The Bulk Oil Storage and Transportation Company (BOST) has not been able to account for about $50 million worth of petroleum products belonging to BDCs.
The Chief Executive of the Chamber of the Bulk Oil Distribution Companies (BDCs), Mr. Senyo Hosi, says this came about as a result of storage losses.
He said BDCs store their products with BOST but “BOST has issues with product losses,” resulting in the current situation.
He was speaking on Joy FM’s Super Morning Show Tuesday in response to claims that some BDCs have connived with some officials of BOST to overdraw fuel from the storage facilities of BOST.
Mr Hosi said the claims are baseless and without merit.
According to him, BDCs started using the storage facilities of BOST in 2009 at a time the publicly owned oil storage company had no product of its own in the tankers.
He said it was curious that BDCs would be accused of colluding with BOST officials to overdraw fuel from storage facilities when BOST itself did not have any products in the facilities.
But the Board Chairman of BOST, Mr. Kakra Essamuah disagreed.
He said it is rather the BDCs that owe BOST money.
Mr. Essamuah said when he became the Board Chairman of BOST, he found an incredibly huge amounts of money owed BDCs.
According to him, auditors Ernst and Young were commissioned to investigate the circumstances under which such an amount was owed the bulk oil distributors.
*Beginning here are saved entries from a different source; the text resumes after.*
(* ===== verification/_CoqProject ===== *)
-Q . S2P
Prelude.v
Metrics.v
QbftMessage.v
QbftVerifier.v
QbftState.v
Codec.v
Files.v
StateStore.v
QbftWal.v
Sha256.v
NoncePool.v
Payload.v
Dfba.v
Builder.v
P2p.v
Consensus.v
Tss.v
CryptoOps.v
TssStores.v
Lifecycle.v
Beast.v
Private.v
Feldman.v
Runner.v
RunnerCrash.v
RunnerLife.v
RunnerRaces.v
DkgNet.v
GenConfig.v
GoStrings.v
SessionPaths.v
GoFlags.v
Api.v
Transport.v
Client.v
Node.v
Committee.v
Main.v
CommandLine.v
Tools.v
Monitoring.v
NodeMetrics.v
Endpoints.v
JsonPayload.v
Tbls.v
PairingGroups.v
BeastCorrect.v
PprfCorrect.v
FeldmanCorrect.v
ClientCorrect.v
TblsCorrect.v
(* ===== verification/QbftState.v ===== *)
(** The QBFT state machine (src/internal/consensus/qbft/state.go):
    [State.Process] branch by branch, [OnTimeout] and [Restore]; its invariant
    and the certificates behind each phase.

    The vote sets are Go maps that may be nil: [None] is nil, and a write to a
    nil map is a run-time panic, [Process] returning [None]. *)
From S2P Require Import Prelude Metrics QbftMessage.

Record State := mkState {
  st_Height : N;
  st_Round : N;
  Phase : string;
  Leader : string;
  proposalID : string;
  prepareVotes : option (gset string);   (* by From *)
  commitVotes : option (gset string);    (* by From *)
  viewVotes : gmap N (gset string);      (* target round -> voters *)
}.

(** [State{}]. *)
Definition zero_state : State := mkState 0 0 "" "" "" None None ∅.

(** [len(m)] and [_, ok := m[k]] of a possibly nil set. *)
Definition votes (m : option (gset string)) : gset string := default ∅ m.

(** [m[k] = struct{}{}]: panics on a nil map. *)
Definition add_vote (m : option (gset string)) (k : string) : option (gset string) :=
  s ← m; Some ({[k]} ∪ s).

Definition set_coords (s : State) (h r : N) : State :=
  mkState h r (Phase s) (Leader s) (proposalID s) (prepareVotes s) (commitVotes s) (viewVotes s).

(** Result of a call: the error and the metrics. *)
Definition Outcome : Type := goerr * list MEvent.

Definition counted (msg : Message) : list MEvent := [Inc "qbft_msg_total" [("type", Type_ msg)]].
Definition transition (msg : Message) : list MEvent :=
  [Inc "qbft_state_transitions_total" [("type", Type_ msg)]].

(** [goto END]: log, count the transition, return nil. *)
Definition finish (msg : Message) (s : State) (extra : list MEvent) : option (State * Outcome) :=
  Some (s, (nil_err, counted msg ++ extra ++ transition msg)).

Definition fail (msg : Message) (s : State) (err : string) : option (State * Outcome) :=
  Some (s, (Some err, counted msg)).

Definition processPreprepare (s : State) (msg : Message) : option (State * Outcome) :=
  RETURN fail msg s "unauthorized leader"
    IF negb ⌜? Leader s = "" ⌝ && negb ⌜? From msg = Leader s ⌝;;
  finish msg (mkState (st_Height s) (st_Round s) "preprepared" (Leader s) (ID msg)
                (Some ∅) (Some ∅) (viewVotes s)) [].

Definition processPrepare (s : State) (msg : Message) : option (State * Outcome) :=
  RETURN fail msg s "prepare before preprepared"
    IF ⌜? proposalID s = "" ⌝ ||
       (negb ⌜? Phase s = "preprepared" ⌝ && negb ⌜? Phase s = "prepared" ⌝);;
  RETURN fail msg s "proposal mismatch" IF negb ⌜? ID msg = proposalID s ⌝;;
  RETURN finish msg s [] IF ⌜? From msg ∈ votes (prepareVotes s) ⌝;;
  pv ← add_vote (prepareVotes s) (From msg);
  let s' := mkState (st_Height s) (st_Round s) (Phase s) (Leader s) (proposalID s)
              (Some pv) (commitVotes s) (viewVotes s) in
  if ⌜? Phase s = "preprepared" ⌝ && (2 <=? size pv)%nat then
    finish msg (mkState (st_Height s) (st_Round s) "prepared" (Leader s) (proposalID s)
                  (Some pv) (commitVotes s) (viewVotes s))
      [Inc "qbft_qc_built_total" [("kind", "prepare")]]
  else finish msg s' [].

Definition processCommit (s : State) (msg : Message) : option (State * Outcome) :=
  RETURN fail msg s "commit before prepared"
    IF negb ⌜? Phase s = "prepared" ⌝ && negb ⌜? Phase s = "commit" ⌝;;
  RETURN fail msg s "proposal mismatch" IF negb ⌜? ID msg = proposalID s ⌝;;
  RETURN finish msg s [] IF ⌜? From msg ∈ votes (commitVotes s) ⌝;;
  cv ← add_vote (commitVotes s) (From msg);
  let with_phase p := mkState (st_Height s) (st_Round s) p (Leader s) (proposalID s)
              (prepareVotes s) (Some cv) (viewVotes s) in
  if negb ⌜? Phase s = "commit" ⌝ && (1 <=? size cv)%nat then
    finish msg (with_phase "commit") [Inc "qbft_qc_built_total" [("kind", "commit")]]
  else finish msg (with_phase (Phase s)) [].

(** The reset shared by view-change and new-view. *)
Definition advance_round (s : State) (r : N) (vv : gmap N (gset string)) : State :=
  mkState (st_Height s) r "" (Leader s) "" None None vv.

Definition processViewChange (s : State) (msg : Message) : option (State * Outcome) :=
  let bucket := default ∅ (viewVotes s !! Round msg) in
  let with_bucket b := mkState (st_Height s) (st_Round s) (Phase s) (Leader s) (proposalID s)
              (prepareVotes s) (commitVotes s) (<[Round msg := b]> (viewVotes s)) in
  RETURN finish msg (with_bucket bucket) [] IF ⌜? From msg ∈ bucket ⌝;;
  let bucket' := {[From msg]} ∪ bucket in
  if (2 <=? size bucket')%nat && (st_Round s <? Round msg)%N then
    finish msg (advance_round s (Round msg) (<[Round msg := bucket']> (viewVotes s)))
      [Inc "qbft_view_changes_total" []]
  else finish msg (with_bucket bucket') [].

Definition processNewView (s : State) (msg : Message) : option (State * Outcome) :=
  if (st_Round s <? Round msg)%N then
    finish msg (advance_round s (Round msg) (viewVotes s)) [Inc "qbft_view_changes_total" []]
  else finish msg s [].

(** [Process]: coordinates first, then the switch on the type. *)
Definition Process (s : State) (msg : Message) : option (State * Outcome) :=
  let s := set_coords s (Height msg)
             (if ⌜? Type_ msg = MsgViewChange ⌝ || ⌜? Type_ msg = MsgNewView ⌝
              then st_Round s else Round msg) in
  if ⌜? Type_ msg = MsgPreprepare ⌝ then processPreprepare s msg
  else if ⌜? Type_ msg = MsgPrepare ⌝ then processPrepare s msg
  else if ⌜? Type_ msg = MsgCommit ⌝ then processCommit s msg
  else if ⌜? Type_ msg = MsgViewChange ⌝ then processViewChange s msg
  else if ⌜? Type_ msg = MsgNewView ⌝ then processNewView s msg
  else finish msg s [].

Definition OnTimeout (s : State) : Message * list MEvent :=
  (mkMessage "self" (st_Height s) (u64_add (st_Round s) 1) MsgViewChange [] "vc" "" [],
   [Inc "qbft_timeouts_total" [("phase", if ⌜? Phase s = "" ⌝ then "idle" else Phase s)]]).

Definition Restore (s : State) (height round : N) : State := set_coords s height round.

(** ** Invariant *)

(** What each phase says about the stored votes. *)
Record state_ok (s : State) : Prop := {
  ok_phase : Phase s ∈ ["" ; "preprepared"; "prepared"; "commit"];
  ok_maps : Phase s ≠ "" → is_Some (prepareVotes s) ∧ is_Some (commitVotes s);
  ok_idle : Phase s = "" → proposalID s = "" ∧ prepareVotes s = None ∧ commitVotes s = None;
  ok_preprepared : Phase s = "preprepared" → size (votes (prepareVotes s)) < 2
                     ∧ votes (commitVotes s) = ∅;
  ok_prepared : Phase s ∈ ["prepared"; "commit"] → 2 ≤ size (votes (prepareVotes s));
  ok_commit : Phase s = "prepared" → votes (commitVotes s) = ∅;
  ok_committed : Phase s = "commit" → 1 ≤ size (votes (commitVotes s));
}.

Lemma zero_state_ok : state_ok zero_state.
Proof. split; simpl; set_solver. Qed.

Lemma set_coords_ok s h r : state_ok s → state_ok (set_coords s h r).
Proof. intros []. by split. Qed.

Lemma state_ok_idle s r vv : state_ok (advance_round s r vv).
Proof. split; simpl; set_solver. Qed.

Definition is_fresh_type (t : MsgType) : bool :=
  ⌜? t = MsgViewChange ⌝ || ⌜? t = MsgNewView ⌝.

(** The five branches, each from an arbitrary well-formed state. *)
Lemma processPreprepare_ok s msg :
  state_ok s → ∃ s' o, processPreprepare s msg = Some (s', o) ∧ state_ok s'.
Proof.
  intros Hs. unfold processPreprepare, finish, fail.
  destruct (negb _ && negb _); eexists _, _; (split; [done|]); [done|].
  split; simpl; try set_solver.
Qed.

Lemma processPrepare_ok s msg :
  state_ok s → ∃ s' o, processPrepare s msg = Some (s', o) ∧ state_ok s'.
Proof.
  intros Hs. unfold processPrepare, finish, fail.
  destruct (_ || (_ && _)) eqn:E1; [by eexists _, _|].
  destruct (negb ⌜? ID msg = proposalID s ⌝) eqn:E2; [by eexists _, _|].
  destruct (bool_decide (From msg ∈ _)) eqn:E3; [by eexists _, _|]. guards.
  assert (Phase s = "preprepared" ∨ Phase s = "prepared") as Hph by (destruct H0; guards; auto).
  destruct (ok_maps s Hs) as [[pv Hpv] [cv Hcv]]; [by destruct Hph as [-> | ->]|].
  rewrite Hpv in *. simpl in *.
  destruct (⌜? Phase s = "preprepared" ⌝ && _) eqn:E4; guards.
  - eexists _, _; split; [done|].
    destruct (ok_preprepared s Hs) as [_ ?]; [done|].
    split; simpl; try set_solver.
  - eexists _, _; split; [done|]. destruct Hs as [Hp Hm Hi Hpp Hpr Hc Hcm].
    rewrite Hpv in *. simpl in *.
    split; simpl; try done.
    + intros Hn. rewrite Hn in Hph. by destruct Hph.
    + intros Hpre. split; [|by apply Hpp].
      destruct E4 as [E4|E4]; guards; [done|lia].
    + intros Hin. rewrite size_union by set_solver. specialize (Hpr Hin). lia.
Qed.

Lemma processCommit_ok s msg :
  state_ok s → ∃ s' o, processCommit s msg = Some (s', o) ∧ state_ok s'.
Proof.
  intros Hs. unfold processCommit, finish, fail.
  destruct (_ && _) eqn:E1; [by eexists _, _|].
  destruct (negb ⌜? ID msg = proposalID s ⌝) eqn:E2; [by eexists _, _|].
  destruct (bool_decide (From msg ∈ _)) eqn:E3; [by eexists _, _|]. guards.
  assert (Phase s = "prepared" ∨ Phase s = "commit") as Hph by (destruct E1; guards; auto).
  destruct (ok_maps s Hs) as [[pv Hpv] [cv Hcv]]; [by destruct Hph as [-> | ->]|].
  rewrite Hcv in *. simpl in *.
  assert (1 ≤ size ({[From msg]} ∪ cv)) as Hsz.
  { rewrite size_union, size_singleton by set_solver. lia. }
  assert (2 ≤ size (votes (prepareVotes s))) as Hpr.
  { apply (ok_prepared s Hs). destruct Hph as [-> | ->]; set_solver. }
  assert ((1 <=? size ({[From msg]} ∪ cv))%nat = true) as -> by (by apply Nat.leb_le).
  rewrite andb_true_r.
  destruct (negb ⌜? Phase s = "commit" ⌝) eqn:E4; guards; eexists _, _; (split; [done|]).
  - split; simpl; try set_solver.
  - split; simpl; rewrite ?E4; try set_solver.
Qed.

Lemma processViewChange_ok s msg :
  state_ok s → ∃ s' o, processViewChange s msg = Some (s', o) ∧ state_ok s'.
Proof.
  intros Hs. unfold processViewChange, finish.
  destruct (bool_decide _); [|destruct (_ && _)]; eexists _, _; (split; [done|]).
  - destruct Hs; by split.
  - apply state_ok_idle.
  - destruct Hs; by split.
Qed.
He said a draft report from the auditors showed that it was rather the BDCs who through acts of drawing more fuel than they stored, that caused the losses and should therefore be paying money back to BOST.
Asked how this came about since BOST itself did not have any products, the Board Chairman explained some of the BDCs drew from the stalk of other BDCs and the shortages were blamed on BOST.